Punjabi is my maa boli (mother tongue) and it was the only language I was taught when I was a child. My father loved his native language and contrary to his contemporaries, he insisted upon teaching us Punjabi as he believed that the rest of the necessary languages would come to us naturally, with the course of time. We resented his decision for a long time and we had our reasons for it as well. When I went for my school interview, I identified the colour white as ‘cheeta’, as I was confused between Urdu, English and Punjabi. Although I was accepted, I still remember the agony I faced when I became the laughing stock in my school. The Principal was amused and understood the dilemma, she granted admission but that day I learned that this has to change, if I am ever going to be taken seriously.
My siblings and I were a joke for the family as well.
“See how cute they look, so young and conversing in Punjabi”
Even now, when I see a child speaking in Punjabi, I want to assure him that it’s completely okay.
The school was no different as well. As kids have always been ruthlessly blunt and bullying was not recognised as a scarring practice back then, the art of restraint had to be learnt.
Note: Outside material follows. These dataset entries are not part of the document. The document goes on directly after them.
(* ===== verification/ShellSpec.v ===== *)
(** * What the kernel shell does

    The commands as a grammar, the editor as operations on a list of characters,
    and that [shell_input], character by character, is these two. *)
From S2P Require Import Prelude Spinlock Uart Mem Kalloc Disk Fs FsOps Console Sched Proc ProcSpec Trap Shell.

(** ** Strings *)

Notation nonzero := (Forall (λ c : Z, c ≠ 0)).

Lemma str_eq_lit w pad p : nonzero w → nonzero p → str_eq (w ++ 0 :: pad) (p ++ [0]) = Some (bool_decide (w = p)).
Proof.
  intros Hw. revert p. induction Hw as [|x w Hx _ IH]; intros p Hp.
  - destruct Hp as [|y p Hy _]; [done|]. rewrite bool_decide_eq_false_2 by done. by destruct y.
  - cbn. rewrite (proj2 (Z.eqb_neq x 0)) by done. destruct Hp as [|y p Hy Hp]; cbn.
    + rewrite bool_decide_eq_false_2 by done. by rewrite (proj2 (Z.eqb_neq x 0)).
    + rewrite (proj2 (Z.eqb_neq y 0)) by done. cbn. destruct (Z.eqb_spec x y) as [->|Hne]; cbn.
      * rewrite IH by done. f_equal. apply bool_decide_ext. naive_solver.
      * rewrite bool_decide_eq_false_2; [done|]. naive_solver.
Qed.

(** What follows the prefix [p]. *)
Definition after (p w : list Z) : option (list Z) := if decide (take (length p) w = p) then Some (drop (length p) w) else None.

Lemma starts_with_lit w pad p : nonzero w → nonzero p → starts_with (w ++ 0 :: pad) (p ++ [0]) = Some (bool_decide (is_Some (after p w))).
Proof.
  intros Hw Hp. revert w Hw. induction Hp as [|y p Hy Hp IH]; intros w Hw.
  { unfold after. rewrite decide_True by done. rewrite bool_decide_eq_true_2 by (by eexists). done. }
  cbn. rewrite (proj2 (Z.eqb_neq y 0)) by done.
  destruct Hw as [|x w Hx Hw]; cbn.
  - by destruct y.
  - destruct (Z.eqb_spec x y) as [->|Hne]; cbn.
    + rewrite IH by done. f_equal. apply bool_decide_ext. unfold after. cbn.
      destruct (decide (take (length p) w = p)) as [E|E]; destruct (decide (y :: _ = y :: p)) as [E'|E']; try done; [by rewrite E in E'|by injection E'].
    + unfold after. cbn. rewrite decide_False by congruence. done.
Qed.

(** The characters up to the first NUL. *)
Definition cut (w : list Z) : list Z := default w (c_string w).

Lemma cut_spec w pad : ∃ pad', w ++ 0 :: pad = cut w ++ 0 :: pad' ∧ nonzero (cut w).
Proof.
  induction w as [|c w (pad' & E & Hn)]; [by exists pad|]. unfold cut in *. cbn. destruct (Z.eqb_spec c 0) as [->|Hc]; cbn; [by exists (w ++ 0 :: pad)|].
  exists pad'. destruct (c_string w); cbn in *; (split; [by rewrite E|by constructor]).
Qed.

(** ** Commands *)

Inductive command :=
| Nothing | Help | About | Uptime | Clear | Whoami | Mem | Ps | Ls
| Cat (name : list Z) | Echo (text : list Z) | Unknown (text : list Z).

Definition words : list (list Z * command) :=
  [([], Nothing); (of_string "help", Help); (of_string "about", About); (of_string "uptime", Uptime); (of_string "clear", Clear);
   (of_string "whoami", Whoami); (of_string "mem", Mem); (of_string "ps", Ps); (of_string "ls", Ls)].

Definition parse (w : list Z) : command :=
  match list_find (λ e, w = e.1) words with
  | Some (_, e) => e.2
  | None =>
      match after (of_string "cat ") w, after (of_string "echo ") w with
      | Some name, _ => Cat name
      | _, Some text => Echo text
      | _, _ => Unknown w
      end
  end.

Section shell.
Context {D P : Type} `{HasDev D, !BlockDev D, !HasMachine D, !PlicDev P}.
Implicit Types s : shell D P.
Notation kernel := (tsys (fs D) image P).

Definition run_command (c : command) : M kernel unit :=
  match c with
  | Nothing => mret tt
  | Help => on_machine (uart_line help_text)
  | About => on_machine (uart_line about_text)
  | Uptime => uptime_cmd
  | Clear => clear_cmd
  | Whoami => on_machine (uart_line whoami_text)
  | Mem => mem_cmd
  | Ps => ps_cmd
  | Ls => on_low_fs fs_ls
  | Cat name => on_low_fs (fs_cat name)
  | Echo text => on_machine (uart_puts text);; on_machine (uart_putc 10)
  | Unknown text => on_machine (uart_str "unknown command: ");; on_machine (uart_puts text);; on_machine (uart_line "  (try 'help')")
  end.

Lemma of_option_bind {S A B} (a : A) (f : A → M S B) : of_option (Some a) ≫= f = f a.
Proof. reflexivity. Qed.

Lemma drop_after p w k : after p w = Some k → ∀ l, drop (length p) (w ++ l) = k ++ l.
Proof.
  unfold after. destruct (decide _) as [E|]; [|done]. intros [= <-] l. rewrite skipn_app.
  assert (length p ≤ length w)%nat as Hl by (apply (f_equal length) in E; rewrite length_take in E; lia).
  by replace (length p - length w)%nat with 0%nat by lia.
Qed.

Lemma find_word {A} (w x : list Z) (c : A) l : list_find (λ e, w = e.1) ((x, c) :: l) =
  if bool_decide (w = x) then Some (0%nat, (x, c)) else prod_map S id <$> list_find (λ e, w = e.1) l.
Proof. cbn [list_find fst]. case_bool_decide; [by rewrite decide_True|by rewrite decide_False]. Qed.

(** The C code and the grammar agree. *)
Lemma execute_parse w pad : nonzero w → execute (w ++ 0 :: pad) = run_command (parse w).
Proof.
  intros Hw. destruct Hw as [|x w' Hx Hw']; [reflexivity|]. set (w := x :: w') in *.
  assert (nonzero w) as Hw by (by constructor).
  assert (∀ m, nonzero (of_string m) → str_eq (w ++ 0 :: pad) (lit m) = Some (bool_decide (w = of_string m))) as Heq
    by (intros; by apply str_eq_lit).
  assert (∀ m, nonzero (of_string m) → starts_with (w ++ 0 :: pad) (lit m) = Some (bool_decide (is_Some (after (of_string m) w)))) as Hst
    by (intros; by apply starts_with_lit).
  assert (c_string (w ++ 0 :: pad) = Some w) as Hc by (by apply c_string_app).
  unfold execute, parse, words. rewrite !Heq, !Hst by (cbn; repeat constructor; lia).
  change (head (w ++ 0 :: pad)) with (Some x). rewrite of_option_bind, (proj2 (Z.eqb_neq _ _)) by done.
  rewrite find_word, (bool_decide_eq_false_2 (w = [])) by (by unfold w).
  do 8 (rewrite find_word, of_option_bind; case_bool_decide as E; [clear; by repeat case_bool_decide|clear E]).
  assert (∀ p k, after p w = Some k → c_string (drop (length p) (w ++ 0 :: pad)) = Some k) as Hdrop.
  { intros p k E. rewrite (drop_after _ _ _ E). apply c_string_app. unfold after in E.
    destruct (decide _); [injection E as <-; by apply Forall_drop|done]. }
  cbn [list_find fmap option_fmap option_map]. rewrite of_option_bind. destruct (after (of_string "cat ") w) as [name|] eqn:E.
  { rewrite bool_decide_eq_true_2 by done. by rewrite (Hdrop _ _ E : c_string (drop 4 (w ++ 0 :: pad)) = Some name). }
  rewrite bool_decide_eq_false_2 by (by intros []). rewrite of_option_bind. destruct (after (of_string "echo ") w) as [text|] eqn:E'.
  { rewrite bool_decide_eq_true_2 by done. unfold puts_at. by rewrite (Hdrop _ _ E' : c_string (drop 5 (w ++ 0 :: pad)) = Some text). }
  rewrite bool_decide_eq_false_2 by (by intros []). unfold puts_at. by rewrite Hc.
Qed.

(** ** The editor *)

Definition is_enter (c : Z) : bool := (c =? 13) || (c =? 10).
Definition is_erase (c : Z) : bool := (c =? 0x7f) || (c =? 0x08).

(** What a character does to the line typed so far. *)
Definition edit (c : Z) (w : list Z) : list Z :=
  if is_enter c then [] else if is_erase c then take (length w - 1) w
  else if decide (length w < 127)%nat then w ++ [c] else w.

(** And to the rest of the kernel. *)
Definition effect (c : Z) (w : list Z) : M kernel unit :=
  if is_enter c then on_machine (uart_putc 10);; run_command (parse (cut w));; prompt
  else if is_erase c then if decide (w = []) then mret tt else on_machine (uart_puts [8; 32; 8])
  else if decide (length w < 127)%nat then on_machine (uart_putc c) else mret tt.

Fixpoint session (keys w : list Z) : M kernel (list Z) :=
  match keys with [] => mret w | c :: keys => effect c w;; session keys (edit c w) end.

Fixpoint shell_inputs (keys : list Z) : M (shell D P) unit :=
  match keys with [] => mret tt | c :: keys => shell_input c;; shell_inputs keys end.

Definition shell_ok s : Prop := length (line s) = 128%nat ∧ 0 ≤ len s ≤ 127.
Definition typed s : list Z := take (Z.to_nat (len s)) (line s).

(** The shell's run [r'] goes like the reference's [r]. *)
Definition as_session (r : outcome kernel (list Z)) (r' : outcome (shell D P) unit) : Prop :=
  match r, r' with
  | Done w t, Done _ s => shell_ok s ∧ typed s = w ∧ sh_sys s = t
  | Halt t, Halt s => sh_sys s = t
  | Undef, Undef => True
  | _, _ => False
  end.

Lemma set_line_at i c l n t : 0 ≤ i < Z.of_nat (length l) →
  set_line i c (ShellSt D P l n t) = Done tt (ShellSt D P (<[Z.to_nat i := c]> l) n t).
Proof.
  intros Hi. unfold set_line, mbind, M_bind, gets, assertb. cbn [line].
  by rewrite (proj2 (andb_true_iff _ _)) by (split; bsimp; lia).
Qed.

Lemma insert_typed n (c : Z) l : (n < length l)%nat → <[n := c]> l = take n l ++ c :: drop (S n) l.
Proof. apply insert_take_drop. Qed.

Lemma shell_input_effect c s : shell_ok s →
  as_session (match effect c (typed s) (sh_sys s) with Done _ t => Done (edit c (typed s)) t | Halt t => Halt t | Undef => Undef end) (shell_input c s).
Proof.
  destruct s as [l n t]. intros [Hl Hn]. cbn [line len] in *. unfold typed. cbn [line len sh_sys].
  assert (length (take (Z.to_nat n) l) = Z.to_nat n) as Hw by (rewrite length_take; lia). set (w := take (Z.to_nat n) l) in *.
  unfold shell_input, effect, edit, is_enter, is_erase. destruct ((c =? 13) || (c =? 10)).
  { unfold mbind, M_bind, on_kernel, zoom, gets. cbn [sh_sys put_sh_sys line len].
    destruct (on_machine (uart_putc 10) t) as [[] t1|t1|]; [|done|done].
    change (put_sh_sys t1 (ShellSt _ _ l n t)) with (ShellSt D P l n t1). cbn [len].
    rewrite set_line_at by lia. cbn [line sh_sys].
    rewrite insert_typed by lia. fold w. destruct (cut_spec w (drop (S (Z.to_nat n)) l)) as (pad & E & Hnz).
    assert (length (w ++ 0 :: drop (S (Z.to_nat n)) l) = 128%nat) as Hl' by (rewrite length_app, length_cons, length_drop, Hw; lia).
    rewrite E in *. rewrite execute_parse by done. set (l' := cut w ++ 0 :: pad) in *.
    destruct (run_command (parse (cut w)) t1) as [[] t2|t2|]; [|done|done].
    change (modify (put_len 0) (put_sh_sys t2 (ShellSt _ _ l' n t1))) with (Done tt (ShellSt D P l' 0 t2)). cbn [sh_sys].
    destruct (prompt t2) as [[] t3|t3|]; [|done|done]. split; [|done]. split; [exact Hl'|cbn; lia]. }
  destruct ((c =? 127) || (c =? 8)).
  - unfold mbind, M_bind, gets, when. cbn [len]. destruct (Z.ltb_spec 0 n) as [Hp|Hp]; case_decide as Ew.
    + apply (f_equal length) in Ew. cbn in Ew. lia.
    + unfold modify, on_kernel, zoom. cbn [sh_sys put_len put_sh_sys line len]. destruct (on_machine (uart_puts _) t) as [[] t1|t1|]; [|done|done].
      split; [split; [done|cbn; lia]|]. split; [|done]. unfold typed. cbn [line len put_sh_sys put_len put_line]. rewrite Hw. unfold w. rewrite take_take. f_equal. lia.
    + split; [split; [done|cbn; lia]|]. split; [|done]. change (w = take (length w - 1) w). by rewrite Ew.
    + destruct Ew. apply nil_length_inv. lia.
  - unfold mbind, M_bind, gets, when. cbn [len]. destruct (Z.ltb_spec n (128 - 1)) as [Hp|Hp]; case_decide as Ew; try lia.
    + rewrite set_line_at by (cbn; lia). unfold modify, on_kernel, zoom. cbn [sh_sys put_len put_sh_sys line len].
      destruct (on_machine (uart_putc c) t) as [[] t1|t1|]; [|done|done].
      split; [split; [cbn; by rewrite length_insert|cbn; lia]|]. split; [|done]. unfold typed. cbn [line len put_sh_sys put_len put_line].
      rewrite insert_typed by lia. fold w. replace (Z.to_nat (n + 1)) with (length w + 1)%nat by lia. by rewrite take_app_add.
    + split; [split; [done|cbn; lia]|]. by split.
Qed.

Lemma shell_inputs_session keys s : shell_ok s → as_session (session keys (typed s) (sh_sys s)) (shell_inputs keys s).
Proof.
  revert s. induction keys as [|c keys IH]; intros s Hs; cbn [session shell_inputs]; [by split|].
  unfold mbind, M_bind. pose proof (shell_input_effect c s Hs) as Hc.
  destruct (effect c (typed s) (sh_sys s)) as [[] t|t|], (shell_input c s) as [[] s'|s'|]; try done.
  cbn in Hc. destruct Hc as (Hs' & <- & <-). by apply IH.
Qed.

(** C25: the kernel shell. Whatever characters arrive, and whatever they mean, the
    shell is a line editor on a list of at most 127 characters in front of a
    command interpreter: each character is echoed and added, erases the last one,
    or is dropped when the line is full; a line is cut at its first NUL, read
    as a command of the grammar [parse], and carried out. The buffer is never
    overrun, and its terminator never missed. *)
Theorem shell_edits_and_runs keys s :
  shell_ok s → as_session (session keys (typed s) (sh_sys s)) (shell_inputs keys s).
Proof. apply shell_inputs_session. Qed.
End shell.

(** ** A session: a typing error corrected, and a command *)

Definition demo_shell : shell hw unit :=
  let k := Machine demo_dev ∅ (Kmem 0 0 ∅) 0 0 0 in
  let x := Proc image UNUSED Zeroed 0 0 (replicate 8 0) false 0 None None 0 (Image 0 0 0 0 0 0 0 0) in
  let s := Sys _ _ (λ _, x) (λ _, None) (λ _, Zeroed) 1 (dspin demo_dev) (Console (replicate (Z.to_nat INBUF) 0) 0 0) [] (λ _, None) (λ _, Top)
    (FsOn unmounted (Hw k (RamDisk demo_dev 0 (λ _, []) []))) in
  ShellSt _ _ (replicate 128 0) 0 (TSys _ _ _ s (Trapst _ 0 0 (λ _, Csr 0 0 0 0) tt 0 [])).
#[local] Instance no_plic : PlicDev unit := {| plic_load _ p := (0, p); plic_store _ _ p := p |}.

(** What the shell transmitted. *)
Definition said_by (o : outcome (shell hw unit) unit) : list Z :=
  match o with Done _ s => tx (mdev (hw_mach (low (mem_world (ts_sys (sh_sys s)))))) | _ => [] end.

Definition demo_keys : list Z := of_string "echp" ++ [0x7f] ++ of_string "o hi" ++ [13].

Lemma shell_edits_and_runs_witness :
  as_session (session demo_keys [] (sh_sys demo_shell)) (shell_inputs demo_keys demo_shell) ∧
  said_by (shell_inputs demo_keys demo_shell) = of_string "echp" ++ [8; 32; 8] ++ of_string "o hi" ++ [10] ++ of_string "hi" ++ [10] ++ of_string "hobby> ".
Proof. split; [apply (shell_edits_and_runs demo_keys demo_shell); split; [reflexivity|cbn; lia]|vm_compute; reflexivity]. Defined.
Most of the questions, learning and sentiments were lost in translation.
The resentment remained with me, where other children were learning English, and doing well for themselves, I was struggling with Urdu. On many occasions, I used to hide my roots, as I felt that there is a certain stigma attached to being Punjabi. It’s associated with the lower-middle class; hence it’s not a very pleasant identity to flaunt.
My mind was unconsciously wired to think and write in English. Like my Macbook auto-corrector, the maa boli was automatically converted into an alien language. A part of me shunned and boxed it into some attic and learned to survive without it.
I continued to pretend that it is not my identity, until I could no longer loathe my origins and learnt to embrace it.
Now, whenever I’m with my mother, no matter how chic the location is, I always prefer to converse in Punjabi, regardless of the weird responses and glances it invokes. There are certain sentiments, which can only be expressed in our mother tongue. In my case, I fell in love with my native language when my father passed away. In his memory, I started accepting and embracing my roots.
Having said that, I regret the fact that I couldn’t transfer my Punjabi dialect to my children, in other words, I could not follow my father’s footsteps. In the fierce competition of moulding them to fit our society, I had to disconnect them from their roots.
A mother tongue is central in understanding the culture we belong to, the society we live in and the history we share. We must teach our children to love their identity, regardless of anything.